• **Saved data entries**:
==========

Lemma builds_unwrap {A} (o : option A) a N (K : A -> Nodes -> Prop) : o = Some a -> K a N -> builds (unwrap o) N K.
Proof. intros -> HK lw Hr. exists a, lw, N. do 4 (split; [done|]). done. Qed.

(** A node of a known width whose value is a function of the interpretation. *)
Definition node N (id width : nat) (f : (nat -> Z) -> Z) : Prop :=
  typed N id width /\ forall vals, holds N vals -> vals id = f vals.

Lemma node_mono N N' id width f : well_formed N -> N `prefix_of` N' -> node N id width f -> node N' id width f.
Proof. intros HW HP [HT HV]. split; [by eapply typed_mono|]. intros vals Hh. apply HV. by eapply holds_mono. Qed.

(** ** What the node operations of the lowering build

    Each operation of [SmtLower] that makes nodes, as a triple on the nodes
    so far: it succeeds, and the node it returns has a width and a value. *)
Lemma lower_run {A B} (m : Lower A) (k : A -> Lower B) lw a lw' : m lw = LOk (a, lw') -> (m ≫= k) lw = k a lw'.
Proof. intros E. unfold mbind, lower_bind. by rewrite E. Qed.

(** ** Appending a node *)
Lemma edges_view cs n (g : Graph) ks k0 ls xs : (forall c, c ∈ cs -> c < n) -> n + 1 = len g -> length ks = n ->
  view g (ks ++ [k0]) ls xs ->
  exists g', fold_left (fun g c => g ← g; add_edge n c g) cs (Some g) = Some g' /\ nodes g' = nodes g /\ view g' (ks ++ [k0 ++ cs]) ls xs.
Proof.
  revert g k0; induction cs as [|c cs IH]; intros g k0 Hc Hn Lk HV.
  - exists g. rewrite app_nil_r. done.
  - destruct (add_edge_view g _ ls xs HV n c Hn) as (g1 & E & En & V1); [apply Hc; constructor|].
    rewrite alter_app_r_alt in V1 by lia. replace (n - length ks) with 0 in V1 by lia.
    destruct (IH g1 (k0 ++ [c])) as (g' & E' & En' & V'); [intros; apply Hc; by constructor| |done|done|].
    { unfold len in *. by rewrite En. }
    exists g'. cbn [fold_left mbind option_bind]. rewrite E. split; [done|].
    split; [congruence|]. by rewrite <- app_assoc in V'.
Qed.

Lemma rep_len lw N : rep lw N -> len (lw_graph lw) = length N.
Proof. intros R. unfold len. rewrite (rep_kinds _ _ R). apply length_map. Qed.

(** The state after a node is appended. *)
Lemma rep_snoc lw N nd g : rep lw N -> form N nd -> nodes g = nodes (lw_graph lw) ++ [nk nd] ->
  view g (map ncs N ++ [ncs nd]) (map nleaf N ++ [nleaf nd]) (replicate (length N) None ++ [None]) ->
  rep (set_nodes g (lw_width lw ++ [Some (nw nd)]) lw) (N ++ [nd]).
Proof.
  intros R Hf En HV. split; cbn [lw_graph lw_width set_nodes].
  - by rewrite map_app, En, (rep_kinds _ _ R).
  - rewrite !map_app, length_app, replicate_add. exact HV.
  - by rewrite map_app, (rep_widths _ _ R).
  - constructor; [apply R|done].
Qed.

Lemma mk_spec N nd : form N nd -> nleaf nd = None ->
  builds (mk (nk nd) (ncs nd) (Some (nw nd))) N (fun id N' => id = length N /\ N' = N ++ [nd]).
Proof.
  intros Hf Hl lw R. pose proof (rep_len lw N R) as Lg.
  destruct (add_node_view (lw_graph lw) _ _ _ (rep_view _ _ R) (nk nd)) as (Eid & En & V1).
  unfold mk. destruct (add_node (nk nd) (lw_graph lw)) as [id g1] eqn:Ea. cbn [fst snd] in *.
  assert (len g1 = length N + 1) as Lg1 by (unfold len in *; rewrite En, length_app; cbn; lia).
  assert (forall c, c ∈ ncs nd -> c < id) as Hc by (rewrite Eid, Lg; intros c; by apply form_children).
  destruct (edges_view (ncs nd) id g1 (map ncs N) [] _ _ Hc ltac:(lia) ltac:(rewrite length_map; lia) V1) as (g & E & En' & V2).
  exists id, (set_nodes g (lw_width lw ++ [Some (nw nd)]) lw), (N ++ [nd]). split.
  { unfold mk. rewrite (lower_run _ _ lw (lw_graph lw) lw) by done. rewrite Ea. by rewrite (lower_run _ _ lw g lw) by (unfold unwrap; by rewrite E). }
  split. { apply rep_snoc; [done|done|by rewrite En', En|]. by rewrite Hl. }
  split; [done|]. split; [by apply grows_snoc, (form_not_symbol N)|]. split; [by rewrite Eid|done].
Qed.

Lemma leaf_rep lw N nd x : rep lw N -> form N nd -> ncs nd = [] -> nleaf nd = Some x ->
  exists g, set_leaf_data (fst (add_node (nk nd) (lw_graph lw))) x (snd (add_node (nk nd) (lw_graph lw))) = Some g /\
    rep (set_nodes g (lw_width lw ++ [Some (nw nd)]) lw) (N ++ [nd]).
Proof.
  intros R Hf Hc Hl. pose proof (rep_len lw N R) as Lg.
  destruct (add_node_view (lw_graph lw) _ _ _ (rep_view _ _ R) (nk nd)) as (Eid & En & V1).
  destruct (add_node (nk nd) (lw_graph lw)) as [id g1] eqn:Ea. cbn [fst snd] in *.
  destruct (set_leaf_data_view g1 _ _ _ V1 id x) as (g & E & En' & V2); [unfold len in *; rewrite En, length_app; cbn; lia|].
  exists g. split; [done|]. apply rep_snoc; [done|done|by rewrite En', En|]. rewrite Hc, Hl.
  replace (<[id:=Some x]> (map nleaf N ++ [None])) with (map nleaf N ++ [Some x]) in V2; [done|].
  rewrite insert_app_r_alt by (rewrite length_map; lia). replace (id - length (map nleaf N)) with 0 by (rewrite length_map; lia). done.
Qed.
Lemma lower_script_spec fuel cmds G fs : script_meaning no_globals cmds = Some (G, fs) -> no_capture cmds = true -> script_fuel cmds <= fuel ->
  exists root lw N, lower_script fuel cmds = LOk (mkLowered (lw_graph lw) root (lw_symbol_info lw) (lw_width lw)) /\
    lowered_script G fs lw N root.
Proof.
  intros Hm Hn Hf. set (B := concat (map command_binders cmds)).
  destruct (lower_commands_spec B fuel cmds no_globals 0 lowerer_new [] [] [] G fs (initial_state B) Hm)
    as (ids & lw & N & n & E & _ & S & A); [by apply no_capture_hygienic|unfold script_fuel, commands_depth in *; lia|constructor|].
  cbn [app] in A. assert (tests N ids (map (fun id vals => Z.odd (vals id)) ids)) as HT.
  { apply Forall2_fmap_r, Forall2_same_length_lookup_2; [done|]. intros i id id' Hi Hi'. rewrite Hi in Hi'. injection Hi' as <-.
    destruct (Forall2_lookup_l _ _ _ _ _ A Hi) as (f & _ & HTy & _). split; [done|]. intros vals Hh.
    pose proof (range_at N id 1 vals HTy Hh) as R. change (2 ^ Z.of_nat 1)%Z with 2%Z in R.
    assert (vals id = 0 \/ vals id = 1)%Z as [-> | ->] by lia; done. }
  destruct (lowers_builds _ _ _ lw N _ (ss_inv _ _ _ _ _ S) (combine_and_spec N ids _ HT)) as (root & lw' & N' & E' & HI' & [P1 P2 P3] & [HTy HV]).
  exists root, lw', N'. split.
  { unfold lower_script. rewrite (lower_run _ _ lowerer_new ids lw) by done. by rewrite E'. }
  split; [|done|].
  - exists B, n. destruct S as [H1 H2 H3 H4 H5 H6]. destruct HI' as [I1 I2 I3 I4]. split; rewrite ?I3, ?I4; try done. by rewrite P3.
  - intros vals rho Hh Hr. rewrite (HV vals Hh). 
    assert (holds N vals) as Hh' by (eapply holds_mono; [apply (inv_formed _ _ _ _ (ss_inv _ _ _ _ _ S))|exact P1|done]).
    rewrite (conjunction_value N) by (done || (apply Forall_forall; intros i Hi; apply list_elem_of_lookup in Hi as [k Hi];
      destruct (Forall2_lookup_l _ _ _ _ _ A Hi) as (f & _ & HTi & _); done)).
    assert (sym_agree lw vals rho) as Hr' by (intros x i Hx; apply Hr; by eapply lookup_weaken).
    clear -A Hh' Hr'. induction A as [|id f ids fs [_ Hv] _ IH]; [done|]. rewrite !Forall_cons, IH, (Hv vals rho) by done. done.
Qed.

==========

• **Assigned task**: Extract from the records above the lines from the one containing "view g (ks ++ [k0]) ls xs ->" to the one containing "- exists g. rewrite app_nil_r. done.", both lines included, exactly as they appear and with nothing else.

• **Solved exercise**:
  view g (ks ++ [k0]) ls xs ->
  exists g', fold_left (fun g c => g ← g; add_edge n c g) cs (Some g) = Some g' /\ nodes g' = nodes g /\ view g' (ks ++ [k0 ++ cs]) ls xs.
Proof.
  revert g k0; induction cs as [|c cs IH]; intros g k0 Hc Hn Lk HV.
  - exists g. rewrite app_nil_r. done.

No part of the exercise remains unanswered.